Consider the records below. How many of their lines include the word "zbool"? State the number and nothing else.

[Start of section]

(** With a timeout in the migration's reads and a failing write, the run ends
    and token 11 has its URI. *)
Lemma migration_verifies_witness :
  exists w, migrate_and_verify (CS := MemCass) (CA := TypedApi) 5 0 "" sample_strHex run_world = (Ok tt, w) /\
    verified sample_strHex (stored := nft_lookup (ms_tables (db w))) 100 (run_token 100).
Proof.
  assert (Hpat : (ms_patience (db run_world) < 5)%nat) by (vm_compute; lia).
  assert (Hreads : 0 <= numReadRequestsOutstanding_ run_world < 2 ^ 32) by done.
  assert (Hzero : forall s, L one_history s !! firstKey = None).
  { intros s. apply eq_None_not_Some. intros [b (_ & Hk & _)%one_L_Some]. done. }
  assert (Hsize : forall s, Z.of_nat (size (L one_history s)) < Z.of_nat 5 * 2000).
  { intros s. cbn. unfold one_L. destruct (s <? 5); [done|]. by rewrite map_size_singleton. }
  pose proof (migration_verifies (SL := MemCassLaws) (CL := TypedLaws) (RW := run_raw) 5 0 "" sample_strHex
    one_history run_tables (mkLedgerRange 5 100) [run_minted] [run_token 5] [run_token 100] run_world
    ltac:(split_and!; done) Hpat Hreads ltac:(exists ∅; apply rtc_refl) eq_refl run_represents
    ltac:(vm_compute; reflexivity) eq_refl Hzero ltac:(simpl; lia) Hsize
    ltac:(vm_compute; reflexivity) ltac:(vm_compute; reflexivity) ltac:(vm_compute; reflexivity)
    run_coherent run_world eq_refl) as Ht.
  match type of Ht with match ?m with _ => _ end =>
    assert (Hok : m.1 = Ok tt) by (vm_compute; reflexivity); destruct m as [o w] end.
  simpl in Hok. subst o. exists w. split; [reflexivity|]. apply Ht. left.
Defined.

End samples.
(** The markers of the download. For 1 to 256 markers they are the
    multiples of [256 / numMarkers] in the first byte (for one marker that does
    not fit a byte, and is not used), and every key lies in the part of exactly
    one. The parts are of equal size, as the comment has it, only when the
    number divides 256; otherwise the last part is larger. *)
Theorem getMarkers_partition (n : nat) :
  (1 <= n <= 256)%nat ->
  exists ms, getMarkers n = Some ms /\ ms = marker n <$> seq 0 n /\
  (forall k, valid_key k -> exists i lo, ms !! i = Some lo /\ lo <= k < part_end ms i /\
     forall j lo', ms !! j = Some lo' -> lo' <= k < part_end ms j -> j = i) /\
  ((exists size, forall i lo, ms !! i = Some lo -> part_end ms i - lo = size) <-> (Z.of_nat n | 256)).
Proof.
  intros Hn. exists (marker n <$> seq 0 n). split; [by apply getMarkers_eq|]. split; [done|]. split.
  - intros k Hk. destruct (marker_part n k Hn Hk) as (i & Hi & Hr). exists i, (marker n i).
    rewrite marker_lookup, decide_True by done. split; [done|]. split; [done|].
    intros j lo'. rewrite marker_lookup. case_decide as Hj; [|done]. intros [= <-].
    rewrite !part_end_eq in * by done. intros Hr'.
    destruct (Nat.lt_trichotomy i j) as [Hlt|[->|Hlt]]; [exfalso|done|exfalso].
    + destruct (decide (S i < n)%nat); [|lia]. destruct (decide (j = S i)) as [->|]; [lia|].
      pose proof (marker_lt n (S i) j Hn ltac:(lia)). lia.
    + destruct (decide (S j < n)%nat); [|lia]. destruct (decide (i = S j)) as [->|]; [lia|].
      pose proof (marker_lt n (S j) i Hn ltac:(lia)). lia.
  - split.
    + intros [size Hs]. destruct (decide (n = 1%nat)) as [->|Hn1]; [by exists 256|].
      pose proof (Hs 0%nat (marker n 0)) as H0. pose proof (Hs (n - 1)%nat (marker n (n - 1))) as H1.
      rewrite marker_lookup, decide_True, part_end_eq, decide_True in H0 by lia.
      rewrite marker_lookup, decide_True, part_end_eq, decide_False in H1 by lia.
      specialize (H0 eq_refl). specialize (H1 eq_refl). unfold marker in *. exists (256 / Z.of_nat n).
      rewrite Nat2Z.inj_sub in H1 by lia. change (2 ^ 256) with (256 * 2 ^ 248) in H1. lia.
    + intros [d Hd]. exists (d * 2 ^ 248). intros i lo. rewrite marker_lookup. case_decide as Hi; [|done].
      intros [= <-]. rewrite part_end_eq by done. unfold marker.
      assert (256 / Z.of_nat n = d) as -> by (rewrite Hd, Z.div_mul; lia).
      change (2 ^ 256) with (256 * 2 ^ 248). case_decide as Hsi; [lia|].
      assert (Z.of_nat i = Z.of_nat n - 1) as -> by lia. lia.
Qed.
Lemma prev_key_Some m k k' :
  prev_key m k = Some k' <-> is_Some (m !! k') /\ k' < k /\ forall j, k' < j < k -> m !! j = None.
Proof.
  unfold prev_key. rewrite fmap_Some. split.
  - intros ([k1 v] & Hub & ->). apply before_lower_bound_Some in Hub as (? & ? & ?). simpl. eauto.
  - intros ([v Hv] & Hlt & Hn). exists (k', v). split; [|done]. by apply before_lower_bound_Some.
Qed.

Lemma prev_key_None m k : prev_key m k = None <-> forall j, j < k -> m !! j = None.
Proof. unfold prev_key. rewrite fmap_None. apply before_lower_bound_None. Qed.

(** The first directory of the order book with a base: the keys of its
    directories share the base's high 192 bits. *)
Definition first_dir (m : gmap Z Blob) (b : Z) : option Z :=
  match next_key m b with Some k => if k <? b + 2 ^ 64 then Some k else None | None => None end.

Lemma first_dir_Some m b k :
  first_dir m b = Some k <-> next_key m b = Some k /\ k < b + 2 ^ 64.
Proof.
  unfold first_dir. destruct (next_key m b) as [x|]; [|naive_solver].
  destruct (x <? b + 2 ^ 64) eqn:Hx; zbool; split; [by intros [= <-] | by intros [[= <-] _] | done |].
  intros [[= <-] ?]. lia.
Qed.

(** A successor row of a base leads a reader to the first directory of the book,
    or out of the book when it has none. *)
Definition book_entry (m : gmap Z Blob) (b : Z) (v : Blob) : Prop :=
  match first_dir m b with
  | Some k => v = uint256_bytes k
  | None => exists x, valid_key x /\ v = uint256_bytes x /\ (x = lastKey \/ b + 2 ^ 64 <= x)
  end.

Lemma book_entry_succ m b :
  (forall k, is_Some (m !! k) -> valid_key k) -> book_entry m b (uint256_bytes (succ_of m b)).
Proof.
  intros Hv. unfold book_entry, succ_of, first_dir.
  destruct (next_key m b) as [k|] eqn:Hn; simpl.
  - pose proof Hn as (Hk & _ & _)%next_key_Some.
    destruct (k <? b + 2 ^ 64) eqn:Hlt; zbool; [done|]. exists k. auto.
  - exists lastKey. split; [unfold valid_key, lastKey; lia | auto].
Qed.

(** Predecessor and successor fit together. *)
Lemma succ_pred_present h s x :
  L h s !! firstKey = None -> is_Some (L h s !! x) -> succ_of (L h s) (pred_of (L h s) x) = x.
Proof.
  intros Hf Hx. unfold succ_of, pred_of.
  assert (0 < x) as Hpos.
  { destruct Hx as [b Hb]. pose proof (L_valid h s x b Hb) as [? _].
    destruct (decide (x = firstKey)); [congruence|]. unfold firstKey in *. lia. }
  rewrite (proj2 (next_key_Some _ _ x)); [done|]. split; [done|].
  destruct (prev_key (L h s) x) as [p|] eqn:Hp; cbn [default]; unfold id.
  - apply prev_key_Some in Hp as (_ & ? & ?). done.
  - pose proof (proj1 (prev_key_None _ _) Hp) as Hn. unfold firstKey. split; [done|].
    intros j Hj. apply Hn. lia.
Qed.

Lemma succ_pred_absent h s x :
  valid_key x -> L h s !! x = None -> succ_of (L h s) (pred_of (L h s) x) = succ_of (L h s) x.
Proof.
  intros [Hx _] Hn. unfold succ_of. f_equal.
  assert (pred_of (L h s) x <= x /\ forall j, pred_of (L h s) x < j <= x -> L h s !! j = None) as [Hle Hgap].
  { unfold pred_of. destruct (prev_key (L h s) x) as [p|] eqn:Hp; cbn [default]; unfold id.
    - apply prev_key_Some in Hp as (_ & ? & Hp). split; [lia|]. intros j Hj.
      destruct (decide (j = x)) as [->|]; [done | apply Hp; lia].
    - pose proof (proj1 (prev_key_None _ _) Hp) as Hn'. unfold firstKey. split; [lia|].
      intros j Hj. destruct (decide (j = x)) as [->|]; [done | apply Hn'; lia]. }
  destruct (next_key (L h s) x) as [y|] eqn:Hy.
  - apply next_key_Some in Hy as (H1 & H2 & H3). apply next_key_Some. split_and!; [done | lia |].
    intros j Hj. destruct (decide (j <= x)); [apply Hgap; lia | apply H3; lia].
  - pose proof (proj1 (next_key_None _ _) Hy) as Hy'. apply next_key_None. intros j Hj.
    destruct (decide (j <= x)); [apply Hgap; lia | apply Hy'; lia].
Qed.

(** A full cache knows the order of its ledger's keys. *)
Lemma cache_next h c ld k s :
  reach h c ld -> full_ c = true -> s = latestSeq_ c -> 0 < s ->
  lo_key <$> (getSuccessor k s c).1 = next_key (L h s) k.
Proof.
  intros Hr Hf Hs Hpos. destruct (full_neighbours h c ld k s Hr Hf Hs Hpos) as [Hn _].
  destruct (next_key (L h s) k) as [x|] eqn:Hx.
  - apply next_key_Some in Hx as ([b Hb] & H2 & H3).
    by rewrite (proj2 (Hn (mkLedgerObject x b))) by done.
  - destruct (getSuccessor k s c).1 as [o|] eqn:Ho; [|done].
    destruct (proj1 (Hn o) eq_refl) as (H1 & H2 & _).
    rewrite (proj1 (next_key_None _ _) Hx) in H1 by done. done.
Qed.

Lemma cache_prev h c ld k s :
  reach h c ld -> full_ c = true -> s = latestSeq_ c -> 0 < s ->
  lo_key <$> getPredecessor k s c = prev_key (L h s) k.
Proof.
  intros Hr Hf Hs Hpos. destruct (full_neighbours h c ld k s Hr Hf Hs Hpos) as [_ Hn].
  destruct (prev_key (L h s) k) as [x|] eqn:Hx.
  - apply prev_key_Some in Hx as ([b Hb] & H2 & H3).
    by rewrite (proj2 (Hn (mkLedgerObject x b))) by done.
  - destruct (getPredecessor k s c) as [o|] eqn:Ho; [|done].
    destruct (proj1 (Hn o) eq_refl) as (H1 & H2 & _).
    rewrite (proj1 (prev_key_None _ _) Hx) in H1 by done. done.
Qed.

(** ** Representation up to a ledger *)

Record represents_upto (n : Z) (T : Tables) (Ldg : Z -> gmap Z Blob) : Prop := {
  ru_object : forall s k, s <= n -> valid_key k ->
    default [] (snd <$> latest (uint256_bytes k) s (t_objects T)) = default [] (Ldg s !! k);
  ru_successor : forall s k, s <= n -> k = firstKey \/ is_Some (Ldg s !! k) ->
    (exists q, latest (uint256_bytes k) s (t_successor T) =
      Some (q, uint256_bytes (succ_of (Ldg s) k))) \/
    (latest (uint256_bytes k) s (t_successor T) = None /\ next_key (Ldg s) k = None)
}.

(** The same for the bases of order books. *)
Definition books_upto (Books : Z -> Prop) (n : Z) (T : Tables) (Ldg : Z -> gmap Z Blob) : Prop :=
  forall s b, s <= n -> Books b ->
    (exists q v, latest (uint256_bytes b) s (t_successor T) = Some (q, v) /\ book_entry (Ldg s) b v) \/
    (latest (uint256_bytes b) s (t_successor T) = None /\ first_dir (Ldg s) b = None).

(** A represented history that stops changing, in tables without later rows, is
    represented at every sequence. *)
Lemma represents_all n T (h : history) :
  represents_upto n T (L h) -> (forall s, n <= s -> L h s = L h n) ->
  (forall s, L h s !! lastKey = None) ->
  (forall k q, n < q -> table_row k q (t_objects T) = None /\ table_row k q (t_successor T) = None) ->
  represents T (L h).
Proof.
  intros [Hobj Hsucc] Hfix Hlast Hrows.
  assert (forall V (t : gmap Blob (gmap Z V)) k s, (forall q, n < q -> table_row k q t = None) ->
    n <= s -> latest k s t = latest k n t) as Hlat.
  { intros V t k s Hr Hs. unfold latest, table_row in *. set (m := default ∅ (t !! k)) in *.
    destruct (before_lower_bound (n + 1) m) as [[q v]|] eqn:Hb.
    - apply before_lower_bound_Some in Hb as (H1 & H2 & H3). apply before_lower_bound_Some.
      split_and!; [done | lia |]. intros j Hj. destruct (decide (j <= n)); [apply H3; lia | apply Hr; lia].
    - apply before_lower_bound_None. intros j Hj. destruct (decide (j <= n)); [|apply Hr; lia].
      eapply before_lower_bound_None; [exact Hb | lia]. }
  split.
  - apply L_nonempty.
  - apply L_valid.
  - intros s k Hk. destruct (decide (s <= n)) as [Hs|Hs]; [by apply Hobj|].
    rewrite (Hlat _ _ _ s) by (intros; lia || by apply Hrows). rewrite (Hfix s) by lia. by apply Hobj.
  - intros s k Hk. destruct (decide (s <= n)) as [Hs|Hs]; [by apply Hsucc|].
    rewrite (Hlat _ _ _ s) by (intros; lia || by apply Hrows). rewrite (Hfix s) in * by lia.
    by apply Hsucc.
  - exact Hlast.
Qed.

(** ** The next ledger *)

Section next_ledger.
Context (h : history) (seq : Z) (Books : Z -> Prop).

Abbreviation Old := (L h (seq - 1)).
Abbreviation New := (L h seq).

Context (Hfirst : New !! firstKey = None).

(** A right successor row of ledger [seq]. *)
Definition right_succ (k : Z) (v : Blob) : Prop :=
  (k = firstKey \/ is_Some (New !! k) -> v = uint256_bytes (succ_of New k)) /\
  (Books k -> book_entry New k v).

Lemma right_succ_exact k : right_succ k (uint256_bytes (succ_of New k)).
Proof.
  split; [done|]. intros _. apply book_entry_succ. intros j [b Hb]. by eapply L_valid.
Qed.

(** What the writes of ledger [seq] keep of the tables: the rows of other
    sequences, and that the rows of this one are right. *)
Record rows_kept (T0 T : Tables) : Prop := {
  rk_objects : forall k q, q <> seq -> table_row k q (t_objects T) = table_row k q (t_objects T0);
  rk_successor : forall k q, q <> seq ->
    table_row k q (t_successor T) = table_row k q (t_successor T0);
  rk_object : forall k b, valid_key k ->
    table_row (uint256_bytes k) seq (t_objects T) = Some b -> b = default [] (New !! k);
  rk_succ : forall k v, valid_key k ->
    table_row (uint256_bytes k) seq (t_successor T) = Some v -> right_succ k v
}.

(** Whether an object was created or deleted. *)
Definition changed (x : Z) : Prop := is_Some (Old !! x) <-> ~ is_Some (New !! x).

(** Where the next key of a key changes, an object was created or deleted with
    that key as its predecessor in the new ledger. *)
Lemma next_key_changed k :
  k = firstKey \/ is_Some (New !! k) -> next_key Old k <> next_key New k ->
  exists x, changed x /\ pred_of New x = k.
Proof.
  intros Hk Hne.
  assert (exists x, changed x /\ k < x /\ forall j, k < j < x -> New !! j = None) as (x & Hx & Hlt & Hn).
  { destruct (next_key New k) as [b|] eqn:HN.
    - apply next_key_Some in HN as (Hb & Hkb & HbN).
      destruct (next_key Old k) as [a|] eqn:HO.
      + apply next_key_Some in HO as (Ha & Hka & HaN).
        destruct (Z.lt_trichotomy a b) as [Hab|[->|Hab]]; [|done|].
        * exists a. split_and!; [| done | intros; apply HbN; lia].
          unfold changed. rewrite (HbN a) by lia. split; [by intros _ [] | done].
        * exists b. split_and!; [| done | done].
          unfold changed. rewrite (HaN b) by lia. split; [by intros [] | by intros []].
      + exists b. split_and!; [| done | done].
        unfold changed. rewrite (proj1 (next_key_None _ _) HO b) by done.
        split; [by intros [] | by intros []].
    - destruct (next_key Old k) as [a|] eqn:HO; [|done].
      apply next_key_Some in HO as (Ha & Hka & HaN). pose proof (proj1 (next_key_None _ _) HN) as HN'.
      exists a. split_and!; [| done | intros; apply HN'; lia].
      unfold changed. rewrite (HN' a) by lia. split; [by intros _ [] | done]. }
  exists x. split; [done|]. unfold pred_of.
  destruct Hk as [->|Hk].
  - rewrite (proj2 (prev_key_None New x)); [done|]. intros j Hj.
    destruct (New !! j) as [b|] eqn:Hb; [|done]. pose proof (L_valid h seq j b Hb) as [Hv _].
    destruct (decide (j = firstKey)) as [->|Hj0]; [congruence|]. rewrite Hn in Hb; [done|].
    unfold firstKey in *. lia.
  - by rewrite (proj2 (prev_key_Some New x k)).
Qed.

(** An object whose creation or deletion makes the book's first directory
    another one: it was the first key after the base and is gone, or it is new
    and before that key. *)
Definition triggers (x : Z) : Prop :=
  changed x /\
  if decide (is_Some (New !! x)) then
    match next_key Old (getBookBase x) with Some y => x < y | None => True end
  else next_key Old (getBookBase x) = Some x.

Lemma getBookBase_range b x :
  valid_key b -> getBookBase b = b -> valid_key x -> b < x < b + 2 ^ 64 -> getBookBase x = b.
Proof.
  intros Hb Hbb Hx Hr. rewrite getBookBase_spec in Hbb |- * by done.
  rewrite Z.shiftr_div_pow2, Z.shiftl_mul_pow2 in * by lia.
  rewrite <- Hbb. f_equal. symmetry. apply Z.div_unique with (r := x - b); lia.
Qed.

Lemma first_dir_changed b :
  valid_key b -> getBookBase b = b -> first_dir Old b <> first_dir New b ->
  exists x, triggers x /\ getBookBase x = b.
Proof.
  intros Hb Hbb Hne.
  assert (forall x, is_Some (Old !! x) \/ is_Some (New !! x) -> b < x < b + 2 ^ 64 -> getBookBase x = b) as Hbase.
  { intros x Hx Hr. apply getBookBase_range; try done. by destruct Hx as [[y Hy]|[y Hy]]; eapply L_valid. }
  assert (forall m x, first_dir m b = Some x ->
    is_Some (m !! x) /\ b < x < b + 2 ^ 64 /\ forall j, b < j < x -> m !! j = None) as Hin.
  { intros m x [(H1 & H2 & H3)%next_key_Some H4]%first_dir_Some. done. }
  assert (forall m x, match first_dir m b with Some y => x < y | None => x < b + 2 ^ 64 end ->
    b < x -> m !! x = None) as Hout.
  { intros m x. unfold first_dir. destruct (next_key m b) as [y|] eqn:Hy.
    - apply next_key_Some in Hy as (_ & _ & Hy). destruct (y <? b + 2 ^ 64) eqn:Hlt; zbool;
        intros; apply Hy; lia.
    - intros _ Hlt. by apply (proj1 (next_key_None _ _) Hy). }
  assert (forall x, first_dir New b = Some x ->
    match first_dir Old b with Some y => x < y | None => x < b + 2 ^ 64 end ->
    exists x, triggers x /\ getBookBase x = b) as Hcreated.
  { intros x HN Hlt. destruct (Hin _ _ HN) as (Hx & Hr & _). pose proof (Hout Old x Hlt ltac:(lia)) as HO.
    exists x. specialize (Hbase x (or_intror Hx) Hr). split; [|done]. unfold triggers, changed.
    rewrite HO, decide_True, Hbase by done. split; [by split; intros []|].
    destruct (next_key Old b) as [y|] eqn:Hy; [|done]. unfold first_dir in Hlt. rewrite Hy in Hlt.
    destruct (y <? b + 2 ^ 64) eqn:Hyb; zbool; lia. }
  assert (forall x, first_dir Old b = Some x ->
    match first_dir New b with Some y => x < y | None => x < b + 2 ^ 64 end ->
    exists x, triggers x /\ getBookBase x = b) as Hdeleted.
  { intros x HO Hlt. destruct (Hin _ _ HO) as (Hx & Hr & _). pose proof (Hout New x Hlt ltac:(lia)) as HN.
    exists x. specialize (Hbase x (or_introl Hx) Hr). split; [|done]. unfold triggers, changed.
    rewrite HN, Hbase. rewrite decide_False by (by intros []). split; [by split; [intros _ []|]|].
    by apply first_dir_Some in HO as [? _]. }
  destruct (first_dir Old b) as [x|] eqn:HO, (first_dir New b) as [y|] eqn:HN; [| | |done].
  - destruct (Z.lt_trichotomy x y) as [?|[->|?]]; [by eapply Hdeleted | done | by eapply Hcreated].
  - eapply Hdeleted; [done|]. by destruct (Hin _ _ HO) as (_ & [_ ?] & _).
  - eapply Hcreated; [done|]. by destruct (Hin _ _ HN) as (_ & [_ ?] & _).
Qed.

[End of section]

_Written answer_
4